Re: SPSS memory problems with aggregate command

Richard Ristow
In reply to this post by Egon Kraan
At 04:09 PM 3/8/2007, Egon Kraan wrote:

>I am still running into problems despite using /presorted
>
>About 2 hours into running the syntax, I get a windows message that
>the virtual memory is running low and windows will increase the size.
>
>I have 1gig of RAM and the swap file is set at max at 2gig.
>
>Is there a way I can figure out just how much memory I may need for a
>specific AGGREGATE procedure?  That is, is there a specific amount of
>memory needed for a cell? For example, how much memory would I need to
>aggregate 800 cases with 400,000 variables?

Uh, oh. The number of *cases* has nothing to do with it. With
/PRESORTED, the number of break groups doesn't have anything to do with
it, either. But, 400,000 variables?

You last wrote, "after a few million records have been processed...".
This sounds like something very different.

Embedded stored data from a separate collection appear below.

(* ===== verification/IdletimerController.v ===== *)
(** * IdletimerController: idle timers of interfaces

    Models [server/IdletimerController.cpp].  The state is [errno]. *)
From S2P Require Import Prelude Platform Cstd Netlink NetdConstants Ledger Iptables.
From S2P Require Import RouteSpec SampleKernel.

Module IdletimerController.
Inductive IptOp := IptOpAdd | IptOpDelete.

Definition LOCAL_RAW_PREROUTING : string := "idletimer_raw_PREROUTING".
Definition LOCAL_MANGLE_POSTROUTING : string := "idletimer_mangle_POSTROUTING".

Section Operations.
Context {K : Kernel}.

(** [args] are the arguments after the program's path, filled in here. *)
Definition runIpxtablesCmd (args : list string) : M Z Z :=
  resIpv4 ← sys_exec_value (IPTABLES_PATH :: args);
  resIpv6 ← sys_exec_value (IP6TABLES_PATH :: args);
  mret (if (resIpv4 =? 0) && (resIpv6 =? 0) then 0 else -1).

Definition setupIptablesHooks : M Z bool := mret true.

Definition setDefaults : M Z Z :=
  try! runIpxtablesCmd ["-t"; "raw"; "-F"; LOCAL_RAW_PREROUTING] ;;
  runIpxtablesCmd ["-t"; "mangle"; "-F"; LOCAL_MANGLE_POSTROUTING].

Definition enableIdletimerControl : M Z Z := setDefaults.
Definition disableIdletimerControl : M Z Z := setDefaults.

Definition modifyInterfaceIdletimer (op : IptOp) (iface : string) (timeout : Z) (classLabel : string)
    : M Z Z :=
  if negb (isIfaceName iface) then modify (fun _ => ENOENT);; mret (-1)
  else
    let timeout_str := print_u timeout in
    let flag := match op with IptOpAdd => "-A" | IptOpDelete => "-D" end in
    try! runIpxtablesCmd ["-t"; "raw"; flag; LOCAL_RAW_PREROUTING; "-i"; iface; "-j"; "IDLETIMER";
           "--timeout"; timeout_str; "--label"; classLabel; "--send_nl_msg"; "1"] ;;
    runIpxtablesCmd ["-t"; "mangle"; flag; LOCAL_MANGLE_POSTROUTING; "-o"; iface; "-j"; "IDLETIMER";
      "--timeout"; timeout_str; "--label"; classLabel; "--send_nl_msg"; "1"].

Definition addInterfaceIdletimer := modifyInterfaceIdletimer IptOpAdd.
Definition removeInterfaceIdletimer := modifyInterfaceIdletimer IptOpDelete.
End Operations.

(** ** Specification: the timers installed *)

Record timer := Timer { tm_iface : string; tm_timeout : Z; tm_label : string }.

#[export] Instance timer_eq_dec : EqDecision timer.
Proof. solve_decision. Defined.

Definition timer_rule (dir : string) (x : timer) : iprule :=
  [dir; tm_iface x; "-j"; "IDLETIMER"; "--timeout"; print_u (tm_timeout x); "--label"; tm_label x;
   "--send_nl_msg"; "1"].

(** The chains of the two programs hold the rules of [timers], in order. *)
Definition timers_installed (timers : list timer) (tr : trace) : Prop :=
  forall path, path = IPTABLES_PATH \/ path = IP6TABLES_PATH ->
    chain_rules (Chain path "raw" LOCAL_RAW_PREROUTING) tr = map (timer_rule "-i") timers /\
    chain_rules (Chain path "mangle" LOCAL_MANGLE_POSTROUTING) tr = map (timer_rule "-o") timers.

Fixpoint remove_timer (x : timer) (l : list timer) : list timer :=
  match l with
  | [] => []
  | y :: l => if decide (x = y) then l else y :: remove_timer x l
  end.

Definition valid_timer (x : timer) : Prop := 0 <= tm_timeout x < 2 ^ 32.

(** Histories of successful calls. *)
Inductive history {K : Kernel} : list timer -> Z -> trace -> Prop :=
| history_enable s tr s' tr' : enableIdletimerControl s tr = (0, s', tr') -> history [] s' tr'
| history_disable l s tr s' tr' :
    history l s tr -> disableIdletimerControl s tr = (0, s', tr') -> history [] s' tr'
| history_add l x s tr s' tr' :
    history l s tr -> valid_timer x ->
    addInterfaceIdletimer (tm_iface x) (tm_timeout x) (tm_label x) s tr = (0, s', tr') ->
    history (l ++ [x]) s' tr'
| history_remove l x s tr s' tr' :
    history l s tr -> valid_timer x ->
    removeInterfaceIdletimer (tm_iface x) (tm_timeout x) (tm_label x) s tr = (0, s', tr') ->
    history (remove_timer x l) s' tr'.

(** ** Lemmas *)

Lemma timer_rule_inj dir x y : valid_timer x -> valid_timer y -> timer_rule dir x = timer_rule dir y -> x = y.
Proof.
  destruct x as [i n l], y as [i' n' l']. unfold valid_timer, timer_rule. cbn. intros Hx Hy [= -> E ->].
  apply print_u_inj in E; [by subst|lia..].
Qed.

Lemma remove_timer_rules dir x l :
  valid_timer x -> Forall valid_timer l ->
  remove_first (timer_rule dir x) (map (timer_rule dir) l) = map (timer_rule dir) (remove_timer x l).
Proof.
  intros Hx. induction 1 as [|y l Hy _ IH]; [done|]. cbn [map remove_timer]. case_decide as E.
  - subst y. by rewrite remove_first_cons_eq.
  - rewrite remove_first_cons_ne; [by rewrite IH|]. intros H. by eapply E, timer_rule_inj.
Qed.

Lemma remove_timer_Forall (P : timer -> Prop) x l : Forall P l -> Forall P (remove_timer x l).
Proof. induction 1; cbn; [constructor|]. case_decide; [done|by constructor]. Qed.

Section Proofs.
Context {K : Kernel}.

Lemma runs_runIpxtablesCmd args : runs [IPTABLES_PATH :: args; IP6TABLES_PATH :: args] (runIpxtablesCmd args).
Proof.
  intros s tr. unfold runIpxtablesCmd. apply wp_bind, wp_sys_exec_value. intros r4.
  apply wp_bind, wp_sys_exec_value. intros r6. apply wp_ret.
  destruct (exec_value r4 =? 0) eqn:E4, (exec_value r6 =? 0) eqn:E6; cbn [andb]; try done. intros _.
  apply Z.eqb_eq, exec_value_ok in E4. apply Z.eqb_eq, exec_value_ok in E6.
  by rewrite !acked_exec, E4, E6, <-(assoc_L app).
Qed.

Lemma setDefaults_clears s tr : wp setDefaults (fun ret _ tr' => ret = 0 -> timers_installed [] tr') s tr.
Proof.
  eapply wp_mono; [apply runs_orelse; apply runs_runIpxtablesCmd|]. cbn. intros ret _ tr' H Hr path Hp.
  unfold chain_rules. rewrite H, !replay_app by done. by destruct Hp as [-> | ->].
Qed.

Definition op_flag (op : IptOp) : string := match op with IptOpAdd => "-A" | IptOpDelete => "-D" end.

Lemma modify_runs op x :
  runs [IPTABLES_PATH :: "-t" :: "raw" :: op_flag op :: LOCAL_RAW_PREROUTING :: timer_rule "-i" x;
        IP6TABLES_PATH :: "-t" :: "raw" :: op_flag op :: LOCAL_RAW_PREROUTING :: timer_rule "-i" x;
        IPTABLES_PATH :: "-t" :: "mangle" :: op_flag op :: LOCAL_MANGLE_POSTROUTING :: timer_rule "-o" x;
        IP6TABLES_PATH :: "-t" :: "mangle" :: op_flag op :: LOCAL_MANGLE_POSTROUTING :: timer_rule "-o" x]
    (modifyInterfaceIdletimer op (tm_iface x) (tm_timeout x) (tm_label x)).
Proof.
  unfold modifyInterfaceIdletimer. destruct (isIfaceName (tm_iface x)); cbn [negb].
  - apply (runs_orelse [_; _] [_; _]); apply runs_runIpxtablesCmd.
  - intros s tr. by apply wp_bind, wp_modify, wp_ret.
Qed.

Lemma history_ok l s tr : history l s tr -> Forall valid_timer l /\ timers_installed l tr.
Proof.
  induction 1 as [s tr s' tr' E|l s tr s' tr' _ _ E|l x s tr s' tr' _ [IHv IH] Hx E|l x s tr s' tr' _ [IHv IH] Hx E].
  - split; [constructor|]. exact (wp_run _ _ _ _ _ _ _ E (setDefaults_clears s tr) eq_refl).
  - split; [constructor|]. exact (wp_run _ _ _ _ _ _ _ E (setDefaults_clears s tr) eq_refl).
  - pose proof (wp_run _ _ _ _ _ _ _ E (modify_runs IptOpAdd x s tr) eq_refl) as Hc.
    split; [apply Forall_app; auto|]. intros path Hp. destruct (IH path Hp) as [H1 H2].
    unfold chain_rules in *. rewrite Hc, !replay_app, H1, H2, !map_app. by destruct Hp as [-> | ->].
  - pose proof (wp_run _ _ _ _ _ _ _ E (modify_runs IptOpDelete x s tr) eq_refl) as Hc.
    split; [by apply remove_timer_Forall|]. intros path Hp. destruct (IH path Hp) as [H1 H2].
    unfold chain_rules in *. rewrite Hc, !replay_app, H1, H2, <-!remove_timer_rules by done.
    by destruct Hp as [-> | ->].
Qed.
End Proofs.

(** ** Properties *)

(** C40. The idle timers.  After idle timers have been enabled and any calls of this
    controller that all returned 0 (timeouts are 32-bit numbers, as in the code): the
    chains of both programs hold, in order, one rule per timer added and not yet
    removed - removing takes the first one away, so a timer added twice has to be
    removed twice - for packets in by the interface in the one chain and out by it in
    the other. *)
Theorem timers_match {K : Kernel} l s tr :
  history l s tr ->
  forall path, path = IPTABLES_PATH \/ path = IP6TABLES_PATH ->
    chain_rules (Chain path "raw" LOCAL_RAW_PREROUTING) tr = map (timer_rule "-i") l /\
    chain_rules (Chain path "mangle" LOCAL_MANGLE_POSTROUTING) tr = map (timer_rule "-o") l.
Proof. intros [_ H]%history_ok. exact H. Qed.

Lemma timers_match_witness :
  let enable := enableIdletimerControl (K:=good_kernel) 0 [] in
  let add := addInterfaceIdletimer (K:=good_kernel) "wlan0" 10 "1" enable.1.2 enable.2 in
  let again := addInterfaceIdletimer (K:=good_kernel) "wlan0" 10 "1" add.1.2 add.2 in
  let remove := removeInterfaceIdletimer (K:=good_kernel) "wlan0" 10 "1" again.1.2 again.2 in
  chain_rules (Chain IP6TABLES_PATH "raw" LOCAL_RAW_PREROUTING) remove.2 =
  [timer_rule "-i" (Timer "wlan0" 10 "1")].
Proof.
  set (enable := enableIdletimerControl (K:=good_kernel) 0 []).
  set (add := addInterfaceIdletimer (K:=good_kernel) "wlan0" 10 "1" enable.1.2 enable.2).
  set (again := addInterfaceIdletimer (K:=good_kernel) "wlan0" 10 "1" add.1.2 add.2).
  set (remove := removeInterfaceIdletimer (K:=good_kernel) "wlan0" 10 "1" again.1.2 again.2).
  assert (valid_timer (Timer "wlan0" 10 "1")) as Hv by (unfold valid_timer; cbn; lia).
  apply (timers_match (K:=good_kernel) [Timer "wlan0" 10 "1"] remove.1.2 remove.2); [|by right].
  assert (history (K:=good_kernel) [] enable.1.2 enable.2) as H0.
  { apply (history_enable (K:=good_kernel) 0 []). vm_compute. reflexivity. }
  assert (history (K:=good_kernel) [Timer "wlan0" 10 "1"] add.1.2 add.2) as H1.
  { apply (history_add (K:=good_kernel) [] _ _ _ _ _ H0 Hv). vm_compute. reflexivity. }
  assert (history (K:=good_kernel) [Timer "wlan0" 10 "1"; Timer "wlan0" 10 "1"] again.1.2 again.2) as H2.
  { apply (history_add (K:=good_kernel) [_] _ _ _ _ _ H1 Hv). vm_compute. reflexivity. }
  apply (history_remove (K:=good_kernel) _ (Timer "wlan0" 10 "1") _ _ _ _ H2 Hv). vm_compute. reflexivity.
Defined.
End IdletimerController.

To answer briefly, very briefly, if you're using /PRESORTED, you need
RAM for the data dictionary, plus one complete case, plus the stored
AGGREGATE specifications, plus one complete AGGREGATE cell. (Plus, of
course, SPSS itself and odds and ends I haven't thought of.) What the
latter two will add up to per variable, I can't say, and it'll depend
on what aggregation functions you're using; but say, minimally, one or
two 64-bit numbers for data storage, plus at least one more to hold the
specifications, per variable. Say, triple the size of one case's worth
of data; and that's a low estimate.

But rather than juggling such estimates, could you post your syntax? I
think we're missing something about your problem.

Among other things, AGGREGATE doesn't use the TO convention very well;
how can you even write an AGGREGATE statement, for 400,000 variables?

And, I'm afraid - generally, a file with 400,000 variables is either
very special (like a file made 'wide' for a many-to-many merge), or a
mistake. Especially with only 800 cases. There almost has to be a more
tractable organization, with many more cases and fewer variables.